### [What this task involves]
Would you output the entries below only from the line containing "table_of (ram M) root q = Some t \/" through the line containing "(forall q t, vpath lower q -> table_of (ram M)", exactly as they stand and with both ends included?

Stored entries
(* ===== verification/PageTable.v ===== *)
(** * Page tables in physical memory

    What kernel/src/mm/vmm.cpp and kernel/src/mm/address_space.cpp share: the
    word-addressed memory the tables live in, entry and index decoding, the
    allocation of a missing table, and the tree invariant with the lemmas about
    it.  Both clients reach the frame allocator through the class
    [PageAllocator]; [Pmm] discharges it in PmmFrames.v. *)

From S2P Require Import Prelude.

(** ** Constants and decoding *)

Definition kAddrMask : Z := 0x000ffffffffff000.
Definition PagePresent : Z := 1.
Definition PageWrite : Z := 2.
Definition PageUser : Z := 4.
Definition PageGlobal : Z := 256.

Definition pml4_index (v : Z) : Z := w16 (Z.land (Z.shiftr v 39) 0x1ff).
Definition pdpt_index (v : Z) : Z := w16 (Z.land (Z.shiftr v 30) 0x1ff).
Definition pd_index (v : Z) : Z := w16 (Z.land (Z.shiftr v 21) 0x1ff).
Definition pt_index (v : Z) : Z := w16 (Z.land (Z.shiftr v 12) 0x1ff).

(** [entry & PagePresent] as a condition. *)
Definition present (e : Z) : bool := negb (Z.land e PagePresent =? 0).
(** [reinterpret_cast<uint64_t*>(physical & kAddrMask)]. *)
Definition table (physical : Z) : Z := Z.land physical kAddrMask.
(** The address of [t[i]]. *)
Definition slot (t i : Z) : Z := t + 8 * i.
(** [M'] is [M] after a call on the space [sp], seen from outside it: only
    words of its tables and of free frames have changed. *)
Definition confined (root : Z) (M M' : machine A) : Prop :=
  (forall a, untouched lower root M a -> sa_get (ram M') a = sa_get (ram M) a) /\
  (forall q t, vpath lower q -> table_of (ram M') root q = Some t ->
     table_of (ram M) root q = Some t \/ pa_avail (frames M) t = true) /\
  (forall f, frame_ok f -> pa_avail (frames M') f = true -> pa_avail (frames M) f = true) /\
  (forall f, pa_managed (frames M') f = pa_managed (frames M) f) /\ pa_wf (frames M').

(** Its tables stay, and the frames it takes become tables of the space. *)
Definition spends (root : Z) (M M' : machine A) : Prop :=
  (forall q t, vpath lower q -> table_of (ram M) root q = Some t -> table_of (ram M') root q = Some t) /\
  (forall f, frame_ok f -> pa_avail (frames M) f = true ->
     pa_avail (frames M') f = true \/ exists q, vpath lower q /\ table_of (ram M') root q = Some f) /\
  pa_count (frames M') <= pa_count (frames M).

Definition as_map_outcome (sp : AddressSpace) (virt phys flags : Z) (M : machine A)
    (o : machine A * MappingResult) : Prop :=
  space_wf sp o.1 /\ confined (pml4 sp) M o.1 /\ spends (pml4 sp) M o.1 /\
  ((ok o.2 = false /\ (forall v, user v -> as_pte sp o.1 v = as_pte sp M v) /\
    (~ aligned virt \/ ~ aligned phys \/ as_pte sp M virt <> None \/ pa_count (frames M) < 3)) \/
   (ok o.2 = true /\ aligned virt /\ aligned phys /\ as_pte sp M virt = None /\
    forall v, user v -> as_pte sp o.1 v =
      if decide (vpn v = vpn virt) then Some (page_entry phys flags) else as_pte sp M v)).
(** C14. [allocate] always returns, after at most two scans.  On success the
    pointer has the alignment asked for and the bytes [p, p+size) lie in the
    payload of one block that is newly in use; the blocks in use before are the
    others in use now, in the same order with the same extents, none of them
    overlapping the new one.  It returns null, with the blocks as they were, only
    when no payload of a free block has an aligned range of the size asked for and
    the heap cannot grow. *)
Theorem allocate_returns_fresh_block size alignment k h st :
  heap_wf h -> vm_wf st -> 0 < size -> Z.max 16 alignment = 2 ^ k -> k < 63 ->
  kHeapBase <= heap_start_ h -> heap_end_ h + 2 * size + 2 * 2 ^ k + 32768 <= two64 ->
  exists h' st' p, allocate 2 size alignment h st = Some (h', st', p) /\ heap_wf h' /\ vm_wf st' /\
  (p = 0 /\ blocks_ h' = blocks_ h /\
     (forall b q, b ∈ blocks_ h -> b_free b = true -> q mod 2 ^ k = 0 -> ~ inside b q size) /\
     (expand (size + 2 ^ k + 24) h st).2 = false \/
   p <> 0 /\ p mod 2 ^ k = 0 /\
   exists l1 b l2, blocks_ h' = l1 ++ b :: l2 /\ b_free b = false /\ inside b p size /\
     in_use (blocks_ h) = in_use l1 ++ in_use l2 /\
     forall c, c ∈ in_use (blocks_ h) ->
       b_addr c + 24 + b_size c <= b_addr b \/ b_addr b + 24 + b_size b <= b_addr c).
Proof.
  intros Hh Hw Hs Hal Hk Hbase Hroom.
  destruct (allocate_spec size alignment k h st) as ([[h' st'] p] & E & Hr); try done.
  exists h', st', p. split; [done|]. destruct Hr as [Hr|(Hr & Hnone & Hx)].
  - destruct Hr as (Hh' & Hg & _ & Hm & Hlt & l1 & b & l2 & E2 & Hb & U & Hi).
    split_and!; [done|apply Hg|]. right. pose proof (hw_start _ Hh).
    split_and!; [lia|done|]. exists l1, b, l2. split_and!; try done.
    intros c Hc. pose proof (hw_tiles _ Hh') as Ht. rewrite E2 in Ht.
    apply (tiles_disjoint _ _ l1 b l2 c Ht). rewrite U, <- in_use_app in Hc.
    by apply list_elem_of_filter in Hc as [_ Hc].
  - destruct Hr as (-> & Hg & Eb & Es & Ee).
    split_and!; [by apply (heap_wf_transfer h)|apply Hg|]. left. split_and!; [done|done| |done].
    intros b q Hb Hf Hq Hi. pose proof (align_exponent _ _ Hal) as Hk4. destruct (take_block_fits size k (heap_end_ h) Hs ltac:(lia)
      ltac:(lia) (blocks_ h) (heap_start_ h) b q (hw_start _ Hh) (hw_tiles _ Hh) Hb Hf Hq Hi) as [r Er]. congruence.
Qed.

(** C34. [free] of a pointer into a payload releases exactly that block: it becomes one
    free block with all the free blocks that follow it and, if the block before it is
    free, with that one; it ends where they ended, and the other blocks stay as they
    were.  The heap stays tiled.  Any other pointer only counts as an invalid free. *)
Theorem free_releases_block p h :
  heap_wf h -> p <> 0 ->
  heap_wf (free p h) /\
  ((exists l1 b run l2 l1' m, blocks_ h = l1 ++ b :: run ++ l2 /\ inside b p 1 /\ all_free run /\ stops l2 /\
      blocks_ (free p h) = l1' ++ m :: l2 /\ b_free m = true /\
      b_addr m + 24 + b_size m = b_addr b + extent (b :: run) /\
      (l1' = l1 /\ b_addr m = b_addr b /\ stops (rev l1) \/
       exists prev, l1 = l1' ++ [prev] /\ b_free prev = true /\ b_addr m = b_addr prev)) \/
   (forall b, b ∈ blocks_ h -> ~ inside b p 1) /\ blocks_ (free p h) = blocks_ h /\
     h_invalid_frees (hdiagnostics_ (free p h)) = inc64 (h_invalid_frees (hdiagnostics_ h))).
Proof. apply free_cases. Qed.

### [Result]
     table_of (ram M) root q = Some t \/ pa_avail (frames M) t = true) /\
  (forall f, frame_ok f -> pa_avail (frames M') f = true -> pa_avail (frames M) f = true) /\
  (forall f, pa_managed (frames M') f = pa_managed (frames M) f) /\ pa_wf (frames M').

(** Its tables stay, and the frames it takes become tables of the space. *)
Definition spends (root : Z) (M M' : machine A) : Prop :=
  (forall q t, vpath lower q -> table_of (ram M) root q = Some t -> table_of (ram M') root q = Some t) /\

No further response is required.